Definition quote_postgres_string_literal (value : text) : text :=
  if negb (existsb needs_escape value) then quote_string_literal value
  else 69%Z :: 39%Z :: concat (map pg_escape value) ++ [39%Z].

Definition escape_backslash (s : text) : text := replace_char 92 [92%Z; 92%Z] s.

(** A double-quoted text with backslash escapes. *)
Definition pg_array_string (s : text) : text :=
  34%Z :: replace_char 34 [92%Z; 34%Z] (escape_backslash s) ++ [34%Z].

(** ['...'] with backslashes and quotes doubled. *)
Definition ch_string (s : text) : text := 39%Z :: replace_char 39 [39%Z; 39%Z] (escape_backslash s) ++ [39%Z].

Section Literals.
(** [serde_json::to_string]. *)
Variable to_json : json -> text.

Fixpoint format_pg_array_element (val : json) : text :=
  match val with
  | JNull => txt "NULL"
  | JArray arr => txt "{" ++ join_comma (map format_pg_array_element arr) ++ txt "}"
  | JString s => pg_array_string (txt s)
  | JNumber n => txt n
  | JBool b => if b then txt "true" else txt "false"
  | JObject o => pg_array_string (to_json (JObject o))
  end.

Definition format_pg_array_text (arr : list json) : text :=
  txt "{" ++ join_comma (map format_pg_array_element arr) ++ txt "}".

Definition format_pg_array_sql_literal (arr : list json) : text :=
  match arr with
  | [] => txt "'{}'"
  | _ => quote_postgres_string_literal (format_pg_array_text arr)
  end.

Fixpoint format_ch_array_element (val : json) : text :=
  match val with
  | JNull => txt "NULL"
  | JArray arr => txt "[" ++ join_comma (map format_ch_array_element arr) ++ txt "]"
  | JString s => ch_string (txt s)
  | JNumber n => txt n
  | JBool b => if b then txt "true" else txt "false"
  | JObject o => ch_string (to_json (JObject o))
  end.

Definition format_ch_array_sql_literal (arr : list json) : text :=
  txt "[" ++ join_comma (map format_ch_array_element arr) ++ txt "]".

Definition format_postgres_vector_element (value : json) : text :=
  match value with
  | JString s => trim (txt s)
  | JNumber n => txt n
  | JBool b => if b then txt "true" else txt "false"
  | JNull => txt "NULL"
  | _ => to_json value
  end.

Definition format_postgres_vector_sql_literal (value : json) : text :=
  match value with
  | JNull => txt "NULL"
  | JArray arr =>
    quote_postgres_string_literal (txt "[" ++ join_comma (map format_postgres_vector_element arr) ++ txt "]")
  | JString s => quote_postgres_string_literal (txt s)
  | _ => quote_postgres_string_literal (to_json value)
  end.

TASK TO COMPLETE
Go through the records and gather the lines that hold "JArray".

ANSWER FOR THE TASK
  | JArray arr => txt "{" ++ join_comma (map format_pg_array_element arr) ++ txt "}"
  | JArray arr => txt "[" ++ join_comma (map format_ch_array_element arr) ++ txt "]"
  | JArray arr =>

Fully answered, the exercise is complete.